The records START

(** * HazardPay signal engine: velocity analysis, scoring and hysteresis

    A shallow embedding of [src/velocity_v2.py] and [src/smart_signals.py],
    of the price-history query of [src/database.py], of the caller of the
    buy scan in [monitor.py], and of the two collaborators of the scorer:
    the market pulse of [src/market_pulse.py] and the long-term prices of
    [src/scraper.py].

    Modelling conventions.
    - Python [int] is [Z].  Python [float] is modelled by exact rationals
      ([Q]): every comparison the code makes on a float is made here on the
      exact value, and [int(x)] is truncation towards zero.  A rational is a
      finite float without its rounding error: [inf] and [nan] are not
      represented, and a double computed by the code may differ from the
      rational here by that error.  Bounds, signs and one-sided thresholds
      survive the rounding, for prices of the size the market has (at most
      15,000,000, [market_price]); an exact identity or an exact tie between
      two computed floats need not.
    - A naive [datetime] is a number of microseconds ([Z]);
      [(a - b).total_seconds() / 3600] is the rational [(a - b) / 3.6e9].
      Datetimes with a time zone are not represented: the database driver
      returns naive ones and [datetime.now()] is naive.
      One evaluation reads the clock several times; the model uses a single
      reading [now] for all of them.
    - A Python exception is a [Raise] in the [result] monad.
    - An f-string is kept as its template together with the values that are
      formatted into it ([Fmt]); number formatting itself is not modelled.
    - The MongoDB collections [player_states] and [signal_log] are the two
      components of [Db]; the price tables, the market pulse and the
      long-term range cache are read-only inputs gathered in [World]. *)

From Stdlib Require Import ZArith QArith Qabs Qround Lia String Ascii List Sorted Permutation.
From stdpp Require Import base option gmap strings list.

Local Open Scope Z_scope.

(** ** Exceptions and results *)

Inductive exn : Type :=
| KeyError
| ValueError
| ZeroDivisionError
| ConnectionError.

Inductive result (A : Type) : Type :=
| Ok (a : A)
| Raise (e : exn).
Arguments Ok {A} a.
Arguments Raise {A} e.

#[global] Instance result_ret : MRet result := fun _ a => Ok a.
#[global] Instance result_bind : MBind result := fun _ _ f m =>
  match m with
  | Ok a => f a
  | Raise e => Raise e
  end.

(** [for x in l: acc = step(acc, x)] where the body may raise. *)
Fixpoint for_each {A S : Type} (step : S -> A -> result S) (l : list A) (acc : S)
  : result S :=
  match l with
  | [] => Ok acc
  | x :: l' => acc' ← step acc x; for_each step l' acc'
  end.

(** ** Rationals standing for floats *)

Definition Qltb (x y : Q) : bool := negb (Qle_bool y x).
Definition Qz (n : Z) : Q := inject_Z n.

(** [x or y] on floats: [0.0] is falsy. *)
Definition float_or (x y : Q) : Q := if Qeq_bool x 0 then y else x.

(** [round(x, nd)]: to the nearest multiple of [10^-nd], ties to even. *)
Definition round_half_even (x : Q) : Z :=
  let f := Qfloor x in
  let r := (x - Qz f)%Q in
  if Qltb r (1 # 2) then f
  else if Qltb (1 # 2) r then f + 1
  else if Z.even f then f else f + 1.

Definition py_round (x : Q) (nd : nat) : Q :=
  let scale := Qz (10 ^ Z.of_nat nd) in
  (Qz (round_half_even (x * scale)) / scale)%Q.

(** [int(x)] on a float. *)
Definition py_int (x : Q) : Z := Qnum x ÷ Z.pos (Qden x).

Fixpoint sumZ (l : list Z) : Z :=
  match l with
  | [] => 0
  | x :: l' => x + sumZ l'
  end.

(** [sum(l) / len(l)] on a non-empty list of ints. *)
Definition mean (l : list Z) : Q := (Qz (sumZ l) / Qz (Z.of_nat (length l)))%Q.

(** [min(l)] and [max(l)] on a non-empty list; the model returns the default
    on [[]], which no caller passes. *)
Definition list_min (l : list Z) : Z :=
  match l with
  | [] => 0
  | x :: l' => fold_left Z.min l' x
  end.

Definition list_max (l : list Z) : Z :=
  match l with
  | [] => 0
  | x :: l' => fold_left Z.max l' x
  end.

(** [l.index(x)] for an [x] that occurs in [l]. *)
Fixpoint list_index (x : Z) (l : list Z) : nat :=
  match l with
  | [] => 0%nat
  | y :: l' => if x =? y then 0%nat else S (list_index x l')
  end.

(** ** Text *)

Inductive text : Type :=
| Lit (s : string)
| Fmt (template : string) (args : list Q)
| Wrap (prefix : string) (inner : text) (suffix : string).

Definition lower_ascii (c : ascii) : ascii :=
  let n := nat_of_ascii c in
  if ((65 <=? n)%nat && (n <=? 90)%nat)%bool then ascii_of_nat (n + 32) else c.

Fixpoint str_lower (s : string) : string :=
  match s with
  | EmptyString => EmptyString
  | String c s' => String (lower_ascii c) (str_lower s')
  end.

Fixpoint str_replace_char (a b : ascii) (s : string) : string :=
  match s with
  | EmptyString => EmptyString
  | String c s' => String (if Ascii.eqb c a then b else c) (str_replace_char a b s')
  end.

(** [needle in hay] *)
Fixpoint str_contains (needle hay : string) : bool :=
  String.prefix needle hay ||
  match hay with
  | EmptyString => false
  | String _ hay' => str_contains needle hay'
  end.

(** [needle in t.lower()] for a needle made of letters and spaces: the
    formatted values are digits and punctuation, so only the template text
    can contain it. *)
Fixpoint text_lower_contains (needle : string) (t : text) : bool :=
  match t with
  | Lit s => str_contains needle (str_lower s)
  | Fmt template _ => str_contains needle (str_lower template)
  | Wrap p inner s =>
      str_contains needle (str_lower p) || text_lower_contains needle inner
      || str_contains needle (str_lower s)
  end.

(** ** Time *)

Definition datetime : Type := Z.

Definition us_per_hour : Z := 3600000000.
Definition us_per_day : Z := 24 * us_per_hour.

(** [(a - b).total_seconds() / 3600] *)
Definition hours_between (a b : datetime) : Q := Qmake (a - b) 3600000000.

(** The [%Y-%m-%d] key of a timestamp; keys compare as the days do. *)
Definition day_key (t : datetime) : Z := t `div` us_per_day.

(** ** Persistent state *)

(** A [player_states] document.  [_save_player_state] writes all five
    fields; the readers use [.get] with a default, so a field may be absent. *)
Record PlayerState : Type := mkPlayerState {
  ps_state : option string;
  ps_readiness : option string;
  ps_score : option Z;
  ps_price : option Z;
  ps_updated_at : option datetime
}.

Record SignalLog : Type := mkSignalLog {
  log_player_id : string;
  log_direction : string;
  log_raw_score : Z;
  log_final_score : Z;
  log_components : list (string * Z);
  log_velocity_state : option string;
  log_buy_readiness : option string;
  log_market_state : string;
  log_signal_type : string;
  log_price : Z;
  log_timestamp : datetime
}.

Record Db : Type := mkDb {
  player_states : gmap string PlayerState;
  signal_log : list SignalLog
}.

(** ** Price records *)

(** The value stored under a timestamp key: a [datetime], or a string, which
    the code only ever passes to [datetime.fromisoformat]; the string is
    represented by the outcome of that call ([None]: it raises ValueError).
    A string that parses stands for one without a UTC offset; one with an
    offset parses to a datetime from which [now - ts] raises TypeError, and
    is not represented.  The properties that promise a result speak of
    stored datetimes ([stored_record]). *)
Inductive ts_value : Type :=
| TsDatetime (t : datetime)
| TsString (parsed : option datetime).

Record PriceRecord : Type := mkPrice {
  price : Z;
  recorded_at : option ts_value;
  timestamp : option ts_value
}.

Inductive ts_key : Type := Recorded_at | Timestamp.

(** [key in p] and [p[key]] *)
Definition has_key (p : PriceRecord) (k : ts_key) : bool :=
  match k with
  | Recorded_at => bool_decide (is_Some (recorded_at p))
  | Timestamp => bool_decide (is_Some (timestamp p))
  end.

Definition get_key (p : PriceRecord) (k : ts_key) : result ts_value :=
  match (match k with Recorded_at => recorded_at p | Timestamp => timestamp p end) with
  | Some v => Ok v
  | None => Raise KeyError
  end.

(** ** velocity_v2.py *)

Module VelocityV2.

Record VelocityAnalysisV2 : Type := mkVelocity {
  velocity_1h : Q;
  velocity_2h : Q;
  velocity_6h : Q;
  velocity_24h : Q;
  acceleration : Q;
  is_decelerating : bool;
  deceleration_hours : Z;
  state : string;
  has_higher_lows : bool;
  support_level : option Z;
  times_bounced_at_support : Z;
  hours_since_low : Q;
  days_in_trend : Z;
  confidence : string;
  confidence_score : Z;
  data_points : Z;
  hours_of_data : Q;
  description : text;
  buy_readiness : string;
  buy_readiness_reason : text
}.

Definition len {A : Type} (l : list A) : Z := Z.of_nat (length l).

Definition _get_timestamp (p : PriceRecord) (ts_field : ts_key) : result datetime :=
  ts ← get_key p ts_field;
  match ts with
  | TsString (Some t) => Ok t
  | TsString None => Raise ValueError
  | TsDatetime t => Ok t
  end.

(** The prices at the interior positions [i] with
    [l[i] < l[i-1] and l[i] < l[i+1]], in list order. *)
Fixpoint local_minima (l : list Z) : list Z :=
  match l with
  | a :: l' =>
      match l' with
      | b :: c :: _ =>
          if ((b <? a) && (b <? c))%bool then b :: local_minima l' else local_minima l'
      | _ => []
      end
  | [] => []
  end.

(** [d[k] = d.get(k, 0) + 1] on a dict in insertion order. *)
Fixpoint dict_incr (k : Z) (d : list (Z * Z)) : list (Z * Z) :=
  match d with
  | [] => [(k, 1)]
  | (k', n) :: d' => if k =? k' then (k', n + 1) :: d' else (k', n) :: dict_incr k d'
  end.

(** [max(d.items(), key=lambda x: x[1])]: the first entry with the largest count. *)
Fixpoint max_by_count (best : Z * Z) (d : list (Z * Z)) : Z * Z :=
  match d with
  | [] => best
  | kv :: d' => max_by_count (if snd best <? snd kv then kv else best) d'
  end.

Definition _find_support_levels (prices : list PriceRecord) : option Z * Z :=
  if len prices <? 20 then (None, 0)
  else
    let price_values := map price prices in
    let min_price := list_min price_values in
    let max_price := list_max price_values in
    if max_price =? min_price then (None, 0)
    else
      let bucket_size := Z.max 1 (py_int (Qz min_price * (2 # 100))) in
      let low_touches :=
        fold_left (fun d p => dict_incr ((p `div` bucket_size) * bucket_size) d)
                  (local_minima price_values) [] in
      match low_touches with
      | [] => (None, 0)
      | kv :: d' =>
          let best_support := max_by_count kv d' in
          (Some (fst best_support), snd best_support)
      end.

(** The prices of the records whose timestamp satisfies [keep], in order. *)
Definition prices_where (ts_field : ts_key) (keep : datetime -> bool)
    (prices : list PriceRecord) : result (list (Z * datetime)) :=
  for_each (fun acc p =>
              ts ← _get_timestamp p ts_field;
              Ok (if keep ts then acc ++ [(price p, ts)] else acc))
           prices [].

The records END
The records START

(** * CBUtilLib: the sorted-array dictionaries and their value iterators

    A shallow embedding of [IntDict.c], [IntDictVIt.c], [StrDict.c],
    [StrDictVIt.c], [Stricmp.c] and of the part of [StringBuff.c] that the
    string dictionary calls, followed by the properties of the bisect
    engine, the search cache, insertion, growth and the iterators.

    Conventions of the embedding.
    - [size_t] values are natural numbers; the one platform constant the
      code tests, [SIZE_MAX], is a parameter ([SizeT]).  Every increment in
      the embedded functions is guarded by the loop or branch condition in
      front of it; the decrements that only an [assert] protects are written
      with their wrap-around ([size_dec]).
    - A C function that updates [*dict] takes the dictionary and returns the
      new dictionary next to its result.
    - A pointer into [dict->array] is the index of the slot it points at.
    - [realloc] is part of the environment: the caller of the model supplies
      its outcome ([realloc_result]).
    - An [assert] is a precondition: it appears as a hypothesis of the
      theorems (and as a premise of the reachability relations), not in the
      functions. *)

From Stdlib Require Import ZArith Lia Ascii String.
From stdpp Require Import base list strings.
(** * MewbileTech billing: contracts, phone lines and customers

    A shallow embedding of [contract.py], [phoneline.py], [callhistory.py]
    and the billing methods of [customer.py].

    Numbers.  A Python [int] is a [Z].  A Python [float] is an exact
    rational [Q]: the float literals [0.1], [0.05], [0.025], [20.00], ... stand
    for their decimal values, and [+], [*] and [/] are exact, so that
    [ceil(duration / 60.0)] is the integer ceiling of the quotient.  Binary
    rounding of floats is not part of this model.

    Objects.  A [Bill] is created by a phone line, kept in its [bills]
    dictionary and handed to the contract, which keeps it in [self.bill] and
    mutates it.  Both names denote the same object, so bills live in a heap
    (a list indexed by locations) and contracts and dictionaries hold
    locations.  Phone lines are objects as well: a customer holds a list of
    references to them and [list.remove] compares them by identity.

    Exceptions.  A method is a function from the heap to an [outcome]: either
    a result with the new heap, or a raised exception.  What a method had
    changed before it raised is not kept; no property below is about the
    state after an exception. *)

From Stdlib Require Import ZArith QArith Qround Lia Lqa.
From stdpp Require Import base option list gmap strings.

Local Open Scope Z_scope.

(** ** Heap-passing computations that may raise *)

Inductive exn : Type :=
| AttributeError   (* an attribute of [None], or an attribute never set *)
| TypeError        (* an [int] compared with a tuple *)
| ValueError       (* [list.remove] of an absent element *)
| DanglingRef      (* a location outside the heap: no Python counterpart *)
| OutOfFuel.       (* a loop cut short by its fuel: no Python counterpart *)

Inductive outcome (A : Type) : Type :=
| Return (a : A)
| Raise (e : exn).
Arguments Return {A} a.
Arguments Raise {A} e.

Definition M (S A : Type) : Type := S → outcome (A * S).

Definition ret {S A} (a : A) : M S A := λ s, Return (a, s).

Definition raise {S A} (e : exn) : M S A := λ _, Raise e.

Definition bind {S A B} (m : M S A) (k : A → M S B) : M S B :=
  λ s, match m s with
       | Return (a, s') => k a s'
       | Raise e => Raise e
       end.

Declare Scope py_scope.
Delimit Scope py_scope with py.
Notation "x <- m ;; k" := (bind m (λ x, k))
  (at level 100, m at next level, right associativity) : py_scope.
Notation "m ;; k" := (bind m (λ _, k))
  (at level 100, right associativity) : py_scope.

The records END
The records START

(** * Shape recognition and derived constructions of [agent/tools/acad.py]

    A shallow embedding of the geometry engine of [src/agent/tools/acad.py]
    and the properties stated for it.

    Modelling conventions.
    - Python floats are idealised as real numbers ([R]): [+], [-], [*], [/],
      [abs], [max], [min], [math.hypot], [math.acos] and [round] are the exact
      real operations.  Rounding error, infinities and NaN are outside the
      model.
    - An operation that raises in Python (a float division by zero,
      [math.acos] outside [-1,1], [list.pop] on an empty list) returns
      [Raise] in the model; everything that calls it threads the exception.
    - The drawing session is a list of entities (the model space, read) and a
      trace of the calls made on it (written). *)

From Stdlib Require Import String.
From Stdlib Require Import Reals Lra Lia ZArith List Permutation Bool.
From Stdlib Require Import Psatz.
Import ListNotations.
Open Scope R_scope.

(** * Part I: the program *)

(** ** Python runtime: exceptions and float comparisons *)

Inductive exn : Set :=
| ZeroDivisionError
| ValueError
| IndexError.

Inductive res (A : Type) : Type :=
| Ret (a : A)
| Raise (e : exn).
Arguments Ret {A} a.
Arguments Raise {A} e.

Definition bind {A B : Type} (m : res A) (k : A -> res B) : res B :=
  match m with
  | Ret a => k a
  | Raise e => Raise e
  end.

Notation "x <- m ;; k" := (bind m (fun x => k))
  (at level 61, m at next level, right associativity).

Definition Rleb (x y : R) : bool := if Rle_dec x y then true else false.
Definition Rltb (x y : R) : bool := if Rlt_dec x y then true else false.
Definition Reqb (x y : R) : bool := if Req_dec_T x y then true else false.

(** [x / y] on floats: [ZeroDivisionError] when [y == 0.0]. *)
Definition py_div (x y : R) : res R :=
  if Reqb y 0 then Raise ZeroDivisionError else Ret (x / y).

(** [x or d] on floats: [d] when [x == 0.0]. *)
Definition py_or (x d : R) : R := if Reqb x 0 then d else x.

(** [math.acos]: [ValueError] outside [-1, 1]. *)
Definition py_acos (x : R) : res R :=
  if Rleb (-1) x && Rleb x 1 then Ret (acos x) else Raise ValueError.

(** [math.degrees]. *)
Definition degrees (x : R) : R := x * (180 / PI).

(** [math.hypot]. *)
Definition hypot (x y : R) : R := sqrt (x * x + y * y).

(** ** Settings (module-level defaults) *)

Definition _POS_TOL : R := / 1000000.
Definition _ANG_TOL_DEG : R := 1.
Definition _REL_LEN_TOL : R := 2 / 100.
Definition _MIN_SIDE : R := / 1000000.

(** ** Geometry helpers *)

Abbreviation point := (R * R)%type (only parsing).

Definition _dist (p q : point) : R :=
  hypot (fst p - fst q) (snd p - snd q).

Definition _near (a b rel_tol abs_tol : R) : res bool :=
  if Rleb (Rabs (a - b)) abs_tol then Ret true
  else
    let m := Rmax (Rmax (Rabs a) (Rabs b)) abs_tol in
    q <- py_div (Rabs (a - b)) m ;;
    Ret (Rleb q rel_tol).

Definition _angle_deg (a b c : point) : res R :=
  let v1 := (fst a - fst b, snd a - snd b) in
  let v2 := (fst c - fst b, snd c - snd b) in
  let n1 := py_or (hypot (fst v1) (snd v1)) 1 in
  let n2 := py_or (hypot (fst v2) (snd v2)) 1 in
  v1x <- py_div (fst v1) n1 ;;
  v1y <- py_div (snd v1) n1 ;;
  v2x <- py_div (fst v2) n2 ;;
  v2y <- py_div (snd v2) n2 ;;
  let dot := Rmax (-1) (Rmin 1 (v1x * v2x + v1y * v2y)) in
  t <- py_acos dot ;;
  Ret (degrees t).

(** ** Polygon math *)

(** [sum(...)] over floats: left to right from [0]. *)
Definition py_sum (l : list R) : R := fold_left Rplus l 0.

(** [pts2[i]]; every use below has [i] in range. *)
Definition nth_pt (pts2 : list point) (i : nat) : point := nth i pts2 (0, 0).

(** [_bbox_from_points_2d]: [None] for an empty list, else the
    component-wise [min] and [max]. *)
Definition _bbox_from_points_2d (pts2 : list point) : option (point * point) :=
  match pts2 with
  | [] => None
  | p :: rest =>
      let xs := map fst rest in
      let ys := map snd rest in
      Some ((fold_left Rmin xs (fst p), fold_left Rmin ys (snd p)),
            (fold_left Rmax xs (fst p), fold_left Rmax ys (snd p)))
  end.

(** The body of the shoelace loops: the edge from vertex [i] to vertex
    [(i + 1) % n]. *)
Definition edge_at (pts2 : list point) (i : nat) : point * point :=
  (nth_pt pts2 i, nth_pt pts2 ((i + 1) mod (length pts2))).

The records END

Please go through the data above and copy each line containing the word "Qltb".

Definition Qltb (x y : Q) : bool := negb (Qle_bool y x).
  if Qltb r (1 # 2) then f
  else if Qltb (1 # 2) r then f + 1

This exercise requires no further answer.